The women's high jump at the 2013 World Championships in Athletics was held at the Luzhniki Stadium on 15–17 August.

It took 1.92 to make the final. In the final, six competitors cleared 1.97, world leader and Olympic silver medalist Brigetta Barrett, Olympic gold medalist and defending champion Anna Chicherova, and European indoor champion Ruth Beitia still perfect. But at 2.00, only Barrett and Olympic bronze medalist Svetlana Shkolina made it, both on the first attempt, giving Barrett the lead and leaving Chicherova and Beitia tied for bronze. At 2.03, Shkolina reversed that position with a first attempt clearance.

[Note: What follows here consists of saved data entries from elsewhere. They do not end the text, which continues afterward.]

(* ===== verification/_CoqProject ===== *)
-Q . S2P
Prelude.v
GoStd.v
Crypto.v
Models.v
Float64.v
Float64Facts.v
Interfaces.v
GoStrings.v
Db.v
Effects.v
Config.v
Auth.v
Samples.v
Store.v
Accounts.v
Stats.v
Migrate.v
WorkerMetrics.v
Queue.v
Schedules.v
Enqueue.v
Registry.v
Worker.v
Scheduler.v
Http.v
JobsApi.v
AuthApi.v
KeysApi.v
AdminApi.v
ApiMetrics.v
Routes.v
Lifecycle.v
QueueFacts.v
QueueSpec.v
StoreFacts.v
AccountsFacts.v
AuthFacts.v
KeysApiFacts.v
AuthApiFacts.v
JobStore.v
EnqueueFacts.v
RegistryFacts.v
HttpFacts.v
ConfigFacts.v
JobsApiFacts.v
SchedulerFacts.v
WorkerFacts.v
Rely.v
Safety.v
SafetyApi.v
System.v
Processes.v
Demo.v
MigrateFacts.v
AdminFacts.v
Guarantees.v
Responses.v
Liveness.v
EndToEnd.v
Retries.v
Stranded.v
Custody.v
Balance.v
Settling.v
Passes.v
Fires.v
Runs.v
Shutdown.v
Keeps.v
Confined.v
Isolation.v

Barrett had no answer.

The answer came in February 2019 when Shkolina was handed a four-year ban for doping, retroactive to 2012, disqualifying her gold medal.

==Records==
Prior to the competition, the records were as follows:

| World record | Stefka Kostadinova (BUL) | 2.09 | Rome, Italy | 30 August 1987 |
| Championship record | Stefka Kostadinova (BUL) | 2.09 | Rome, Italy | 30 August 1987 |
| World leading | Brigetta Barrett (USA) | 2.04 | Des Moines, United States | 22 June 2013 |
| African record | Hestrie Cloete (RSA) | 2.06 | Paris, France | 31 August 2003 |
| Asian record | Marina Aitova (KAZ) | 1.99 | Athens, Greece | 13 July 2009 |
| North, Central American and Caribbean record | Chaunté Howard Lowe (USA) | 2.05 | Des Moines, United States | 26 June 2010 |
| South American record | Solange Witteveen (ARG) | 1.96 | Oristano, Italy | 8 September 1997 |
| European record | Stefka Kostadinova (BUL) | 2.09 | Rome, Italy | 30 August 1987 |
| Oceanian record | Vanessa Browne-Ward (AUS) | 1.98 | Perth, Australia | 12 February 1989 |
| Alison Inverarity (AUS) | Ingolstadt, Germany | 17 July 1994 |

==Schedule==

| Date | Time | Round |
|---|---|---|
| 15 August 2013 | 09:40 | Qualification |
| 17 August 2013 | 18:00 | Final |

All times are local times (UTC+4)

==Results==

| KEY: | Q | Qualified | q | 12 best performers | NR | National record | PB | Personal best | SB | Seasonal best |

===Qualification===
Qualification: Qualifying Performance 1.95 (Q) or at least 12 best performers (q) advanced to the final.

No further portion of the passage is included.